Information supplied:
⁂

Lemma split_on_first (sep : ascii) (s t : string) :
  char_in sep s = false ->
  split_on sep (s ++ String sep t) = s :: split_on sep t.
Proof.
  induction s as [|c r IH].
  - intros _. rewrite append_nil. cbn [split_on]. rewrite Ascii.eqb_refl. reflexivity.
  - intros Hc. cbn [char_in] in Hc. apply orb_false_iff in Hc as [Hc Hr].
    rewrite append_cons. cbn [split_on].
    rewrite Ascii.eqb_sym, Hc, (IH Hr). reflexivity.
Qed.

Lemma reorder_last_first_swap (reward_name last first : string) :
  char_in "," reward_name = false ->
  char_in "," last = false -> char_in "," first = false ->
  reorder_last_first reward_name (last ++ String "," first)
  = strip first ++ " " ++ strip last.
Proof.
  intros Hr Hl Hf. unfold reorder_last_first.
  rewrite char_in_app, Hr. cbn [char_in]. rewrite Ascii.eqb_refl, orb_true_r.
  cbn [negb andb].
  rewrite (split_on_first _ _ _ Hl), (split_on_absent _ _ Hf). reflexivity.
Qed.

Lemma char_in_lstrip (c : ascii) (s : string) :
  char_in c s = false -> char_in c (lstrip s) = false.
Proof.
  induction s as [|d r IH]; [reflexivity|]. cbn [lstrip].
  destruct (py_isspace d); [|tauto].
  cbn [char_in]. intros Hc. apply orb_false_iff in Hc as [_ Hr]. exact (IH Hr).
Qed.

Lemma char_in_rstrip (c : ascii) (s : string) :
  char_in c s = false -> char_in c (rstrip s) = false.
Proof.
  induction s as [|d r IH]; [reflexivity|]. cbn [rstrip char_in].
  intros Hc. apply orb_false_iff in Hc as [Hd Hr]. specialize (IH Hr).
  destruct (rstrip r) as [|e r'].
  - destruct (py_isspace d); [reflexivity|]. cbn [char_in]. rewrite Hd. reflexivity.
  - cbn [char_in] in *. rewrite Hd. exact IH.
Qed.

Lemma char_in_strip (c : ascii) (s : string) :
  char_in c s = false -> char_in c (strip s) = false.
Proof. intros Hc. unfold strip. apply char_in_rstrip, char_in_lstrip, Hc. Qed.

Lemma ratio_same (a : string) : a <> EmptyString -> ratio a a = Ok 100%Z.
Proof.
  intros Ha. unfold ratio. rewrite (str_falsy_nonempty a Ha). cbn [orb].
  rewrite String.eqb_refl. reflexivity.
Qed.

(** X2: the point-of-sale name is turned around exactly when it has one
    comma and the reward name has none: "last,first" becomes "first last"
    with both parts trimmed; a name with no comma, a name with two commas
    or more, and any name facing a reward name that has a comma are left
    as they are. *)
Theorem reorder_last_first_cases (reward_name : string) :
  (forall last first,
     char_in "," reward_name = false ->
     char_in "," last = false -> char_in "," first = false ->
     reorder_last_first reward_name (last ++ String "," first)
     = strip first ++ " " ++ strip last)
  /\ (forall pos_name,
        char_in "," pos_name = false ->
        reorder_last_first reward_name pos_name = pos_name)
  /\ (forall pos_name,
        char_in "," reward_name = true ->
        reorder_last_first reward_name pos_name = pos_name)
  /\ (forall p0 p1 p2,
        char_in "," p0 = false -> char_in "," p1 = false ->
        reorder_last_first reward_name (p0 ++ String "," (p1 ++ String "," p2))
        = p0 ++ String "," (p1 ++ String "," p2)).
Proof.
  split; [intros last first; apply reorder_last_first_swap|].
  unfold reorder_last_first. repeat split.
  - intros pos_name ->. reflexivity.
  - intros pos_name ->. rewrite andb_false_r. reflexivity.
  - intros p0 p1 p2 H0 H1.
    destruct (char_in "," (p0 ++ String "," (p1 ++ String "," p2))
              && negb (char_in "," reward_name)); [|reflexivity].
    rewrite (split_on_first _ _ _ H0), (split_on_first _ _ _ H1).
    destruct (split_on "," p2) as [|w ws] eqn:Hs; [|reflexivity].
    destruct p2 as [|c r]; cbn in Hs; [discriminate|].
    destruct (Ascii.eqb c ","); [discriminate|].
    destruct (split_on "," r); discriminate.
Qed.

(** ** engineer_features, feature by feature *)

Section FeatureProperties.
Context `{PyRuntime}.

(** [engineer_features] spelled out: the four computations it chains and
    the vector it builds from them. *)
Lemma engineer_features_unfold (reward_txn pos_txn : gmap string value) :
  exists nr sr dp av,
    ratio (strip (lower (py_str (dict_get reward_txn "customer_name" (VStr "")))))
          (reorder_last_first
             (strip (lower (py_str (dict_get reward_txn "customer_name" (VStr "")))))
             (strip (lower (py_str (dict_get pos_txn "customer_name" (VStr ""))))))
    = Ok nr
    /\ ratio (lower (py_str (dict_get reward_txn "service" (VStr ""))))
             (lower (py_str (dict_get pos_txn "service" (VStr ""))))
       = Ok sr
    /\ date_proximity_of reward_txn pos_txn = Ok dp
    /\ amount_ratio_valid_of reward_txn pos_txn = Ok av
    /\ engineer_features reward_txn pos_txn
       = Ok (mk_features (inject_Z nr / 100) (inject_Z sr / 100)
               (category_loop treatment_keywords
                  (lower (py_str (dict_get reward_txn "service" (VStr ""))))
                  (lower (py_str (dict_get pos_txn "service" (VStr "")))))
               dp av
               (inject_Z nr / 100 * (4 # 10) + inject_Z sr / 100 * (3 # 10)
                + dp * (2 # 10) + inject_Z av * (1 # 10)))%Q
    /\ (0 <= inject_Z nr / 100 <= 1)%Q
    /\ (0 <= inject_Z sr / 100 <= 1)%Q
    /\ (0 <= dp <= 1)%Q
    /\ (av = 0 \/ av = 1)%Z.
Proof.
  unfold engineer_features. cbv zeta.
  destruct (ratio_total
              (strip (lower (py_str (dict_get reward_txn "customer_name" (VStr "")))))
              (reorder_last_first
                 (strip (lower (py_str (dict_get reward_txn "customer_name" (VStr "")))))
                 (strip (lower (py_str (dict_get pos_txn "customer_name" (VStr "")))))))
    as (nr & Hnr & Hn).
  destruct (ratio_total (lower (py_str (dict_get reward_txn "service" (VStr ""))))
              (lower (py_str (dict_get pos_txn "service" (VStr "")))))
    as (sr & Hsr & Hs).
  destruct (date_proximity_of_spec reward_txn pos_txn) as (dp & Hdp & Hd).
  destruct (amount_ratio_valid_of_spec reward_txn pos_txn) as (av & Hav & Ha).
  exists nr, sr, dp, av. rewrite Hnr, Hsr, Hdp, Hav. cbn [bind].
  repeat split; try reflexivity; try apply unit_of_ratio; try tauto.
Qed.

⁂

Every entry above should be retyped exactly as shown.

Response below:
Lemma split_on_first (sep : ascii) (s t : string) :
  char_in sep s = false ->
  split_on sep (s ++ String sep t) = s :: split_on sep t.
Proof.
  induction s as [|c r IH].
  - intros _. rewrite append_nil. cbn [split_on]. rewrite Ascii.eqb_refl. reflexivity.
  - intros Hc. cbn [char_in] in Hc. apply orb_false_iff in Hc as [Hc Hr].
    rewrite append_cons. cbn [split_on].
    rewrite Ascii.eqb_sym, Hc, (IH Hr). reflexivity.
Qed.

Lemma reorder_last_first_swap (reward_name last first : string) :
  char_in "," reward_name = false ->
  char_in "," last = false -> char_in "," first = false ->
  reorder_last_first reward_name (last ++ String "," first)
  = strip first ++ " " ++ strip last.
Proof.
  intros Hr Hl Hf. unfold reorder_last_first.
  rewrite char_in_app, Hr. cbn [char_in]. rewrite Ascii.eqb_refl, orb_true_r.
  cbn [negb andb].
  rewrite (split_on_first _ _ _ Hl), (split_on_absent _ _ Hf). reflexivity.
Qed.

Lemma char_in_lstrip (c : ascii) (s : string) :
  char_in c s = false -> char_in c (lstrip s) = false.
Proof.
  induction s as [|d r IH]; [reflexivity|]. cbn [lstrip].
  destruct (py_isspace d); [|tauto].
  cbn [char_in]. intros Hc. apply orb_false_iff in Hc as [_ Hr]. exact (IH Hr).
Qed.

Lemma char_in_rstrip (c : ascii) (s : string) :
  char_in c s = false -> char_in c (rstrip s) = false.
Proof.
  induction s as [|d r IH]; [reflexivity|]. cbn [rstrip char_in].
  intros Hc. apply orb_false_iff in Hc as [Hd Hr]. specialize (IH Hr).
  destruct (rstrip r) as [|e r'].
  - destruct (py_isspace d); [reflexivity|]. cbn [char_in]. rewrite Hd. reflexivity.
  - cbn [char_in] in *. rewrite Hd. exact IH.
Qed.

Lemma char_in_strip (c : ascii) (s : string) :
  char_in c s = false -> char_in c (strip s) = false.
Proof. intros Hc. unfold strip. apply char_in_rstrip, char_in_lstrip, Hc. Qed.

Lemma ratio_same (a : string) : a <> EmptyString -> ratio a a = Ok 100%Z.
Proof.
  intros Ha. unfold ratio. rewrite (str_falsy_nonempty a Ha). cbn [orb].
  rewrite String.eqb_refl. reflexivity.
Qed.

(** X2: the point-of-sale name is turned around exactly when it has one
    comma and the reward name has none: "last,first" becomes "first last"
    with both parts trimmed; a name with no comma, a name with two commas
    or more, and any name facing a reward name that has a comma are left
    as they are. *)
Theorem reorder_last_first_cases (reward_name : string) :
  (forall last first,
     char_in "," reward_name = false ->
     char_in "," last = false -> char_in "," first = false ->
     reorder_last_first reward_name (last ++ String "," first)
     = strip first ++ " " ++ strip last)
  /\ (forall pos_name,
        char_in "," pos_name = false ->
        reorder_last_first reward_name pos_name = pos_name)
  /\ (forall pos_name,
        char_in "," reward_name = true ->
        reorder_last_first reward_name pos_name = pos_name)
  /\ (forall p0 p1 p2,
        char_in "," p0 = false -> char_in "," p1 = false ->
        reorder_last_first reward_name (p0 ++ String "," (p1 ++ String "," p2))
        = p0 ++ String "," (p1 ++ String "," p2)).
Proof.
  split; [intros last first; apply reorder_last_first_swap|].
  unfold reorder_last_first. repeat split.
  - intros pos_name ->. reflexivity.
  - intros pos_name ->. rewrite andb_false_r. reflexivity.
  - intros p0 p1 p2 H0 H1.
    destruct (char_in "," (p0 ++ String "," (p1 ++ String "," p2))
              && negb (char_in "," reward_name)); [|reflexivity].
    rewrite (split_on_first _ _ _ H0), (split_on_first _ _ _ H1).
    destruct (split_on "," p2) as [|w ws] eqn:Hs; [|reflexivity].
    destruct p2 as [|c r]; cbn in Hs; [discriminate|].
    destruct (Ascii.eqb c ","); [discriminate|].
    destruct (split_on "," r); discriminate.
Qed.

(** ** engineer_features, feature by feature *)

Section FeatureProperties.
Context `{PyRuntime}.

(** [engineer_features] spelled out: the four computations it chains and
    the vector it builds from them. *)
Lemma engineer_features_unfold (reward_txn pos_txn : gmap string value) :
  exists nr sr dp av,
    ratio (strip (lower (py_str (dict_get reward_txn "customer_name" (VStr "")))))
          (reorder_last_first
             (strip (lower (py_str (dict_get reward_txn "customer_name" (VStr "")))))
             (strip (lower (py_str (dict_get pos_txn "customer_name" (VStr ""))))))
    = Ok nr
    /\ ratio (lower (py_str (dict_get reward_txn "service" (VStr ""))))
             (lower (py_str (dict_get pos_txn "service" (VStr ""))))
       = Ok sr
    /\ date_proximity_of reward_txn pos_txn = Ok dp
    /\ amount_ratio_valid_of reward_txn pos_txn = Ok av
    /\ engineer_features reward_txn pos_txn
       = Ok (mk_features (inject_Z nr / 100) (inject_Z sr / 100)
               (category_loop treatment_keywords
                  (lower (py_str (dict_get reward_txn "service" (VStr ""))))
                  (lower (py_str (dict_get pos_txn "service" (VStr "")))))
               dp av
               (inject_Z nr / 100 * (4 # 10) + inject_Z sr / 100 * (3 # 10)
                + dp * (2 # 10) + inject_Z av * (1 # 10)))%Q
    /\ (0 <= inject_Z nr / 100 <= 1)%Q
    /\ (0 <= inject_Z sr / 100 <= 1)%Q
    /\ (0 <= dp <= 1)%Q
    /\ (av = 0 \/ av = 1)%Z.
Proof.
  unfold engineer_features. cbv zeta.
  destruct (ratio_total
              (strip (lower (py_str (dict_get reward_txn "customer_name" (VStr "")))))
              (reorder_last_first
                 (strip (lower (py_str (dict_get reward_txn "customer_name" (VStr "")))))
                 (strip (lower (py_str (dict_get pos_txn "customer_name" (VStr "")))))))
    as (nr & Hnr & Hn).
  destruct (ratio_total (lower (py_str (dict_get reward_txn "service" (VStr ""))))
              (lower (py_str (dict_get pos_txn "service" (VStr "")))))
    as (sr & Hsr & Hs).
  destruct (date_proximity_of_spec reward_txn pos_txn) as (dp & Hdp & Hd).
  destruct (amount_ratio_valid_of_spec reward_txn pos_txn) as (av & Hav & Ha).
  exists nr, sr, dp, av. rewrite Hnr, Hsr, Hdp, Hav. cbn [bind].
  repeat split; try reflexivity; try apply unit_of_ratio; try tauto.
Qed.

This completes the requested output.